Extra virgin olive oil, extra heart help

Extra virgin olive oil may lower blood sugar and cholesterol right after meals, according to a small new study.

When it comes to healthy benefits, extra virgin olive oil may offer near-immediate gratification, according to new research. A small study linked a Mediterranean meal with a few spoonfuls of EVOO to lower blood sugar and LDL cholesterol after meals.

“Lowering (post-meal) blood glucose and cholesterol may be useful to reduce the negative effects of glucose and cholesterol on the cardiovascular system,” lead study author Francesco Violi, a researcher at Sapienza University in Rome, told reuters.com.

Though the study was tiny, involving 25 people, it’s among the first to link a Mediterranean diet containing extra virgin olive oil to lower blood sugar and LDL cholesterol after meals.

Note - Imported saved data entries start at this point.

Lemma copy_loop_spec fuel k dest G c :
  blist_ok dest G -> 0 <= k <= 16 -> 16 - k <= Z.of_nat fuel ->
  0 <= c -> k * rdx L + c <= Z.min n (rdx (S L)) -> cblk blk L k + c <= bl_blocks dest ->
  none_in G (cblk blk L k) c ->
  exists dest', copy_loop sub fuel mem base (rdx L) (skp (S L)) (skp L + 1)
      (1 + k * (skp L + 1)) (cblk blk L k) c dest = Done dest' /\
    becomes dest dest' (merged G F (cblk blk L k) c).
Proof.
  revert k dest G c. induction fuel as [| fuel IH]; intros k dest G c Hok Hk Hfu Hc Hn He Hno;
    cbn [copy_loop]; pose proof (skp_nonneg L); pose proof (rdx_pos L); pose proof (rdx_S L);
    (destruct (Z.eqb_spec c 0) as [-> |]; cbn [negb andb];
     [exists dest; split; [done |]; split; [done |]; rewrite <- merged_none; [done |]; intros j ?; lia |]).
  { nia. }
  assert (0 <= k < 16) as Hk16 by nia. assert (k * rdx L < n) as Hkn by lia.
  rewrite (proj2 (Z.leb_le _ _)) by (rewrite skp_S; nia). cbn [negb].
  replace (base + (1 + k * (skp L + 1))) with (cb base L k) by (unfold cb; lia).
  replace (1 + k * (skp L + 1) + (skp L + 1)) with (1 + (k + 1) * (skp L + 1)) by lia.
  destruct (Hsk k Hk16) as [Hsh _]. destruct (shape_head _ _ _ _ (Hsh Hkn)) as (m & -> & Hl).
  rewrite bind_Done_l, (proj2 (Z.eqb_neq _ _)) by (destruct Hl; lia). rewrite !rdx_s32 by lia.
  set (v := Z.min (rdx L) c).
  replace (if rdx L <=? c then rdx L else c) with v by (unfold v; destruct (Z.leb_spec (rdx L) c); lia).
  replace (if rdx L <=? c then c - rdx L else 0) with (c - v)
    by (unfold v; destruct (Z.leb_spec (rdx L) c); lia).
  destruct (Hsub k dest G v) as (dest1 & -> & Hb1 & Hok1); try done; try lia.
  { unfold cn. lia. }
  { intros j Hj. apply Hno. lia. }
  rewrite bind_Done_l.
  replace (cblk blk L k + rdx L) with (cblk blk L (k + 1)) by (unfold cblk; lia).
  destruct (decide (c - v = 0)) as [Ez | Ez].
  - rewrite Ez. exists dest1. split; [destruct fuel; done |].
    split; [done |]. by replace c with v by lia.
  - assert (cblk blk L (k + 1) = cblk blk L k + v) as Ecb by (unfold cblk in *; lia).
    destruct (IH (k + 1) dest1 (merged G F (cblk blk L k) v) (c - v)) as (dest' & -> & Hb' & Hok');
      try done; try lia.
    { apply merged_out; [lia |]. intros j Hj. apply Hno. lia. }
    exists dest'. split; [done |]. split; [congruence |]. rewrite Ecb in Hok'.
    rewrite merged_split in Hok' by lia. by replace (v + (c - v)) with c in Hok' by lia.
Qed.

End CopyLoop.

For the study, on two separate occasions, researchers gave the healthy subjects a typical Mediterranean lunch. They added 10 grams of EVOO to the first meal. They added 10 grams of corn oil to the second meal. Blood tests conducted before and two hours after the meals found that blood sugar rose after eating in all the participants, which is normal. But blood sugar rose much less after a meal with olive oil compared to one with corn oil. The blood tests also revealed lower levels of low-density lipoprotein, the “bad cholesterol,” among the subjects after eating the meal with the extra olive oil. The results were published in the journal Nutrition and Diabetes.

The research adds to the growing pile of evidence supporting the healthy benefits of the Mediterranean diet. Sales of Mediterranean-style foods, like Greek yogurt, olive oil and hummus, are growing. Hummus sales are so strong, that tobacco farmers in Virginia are switching their farms to chickpeas.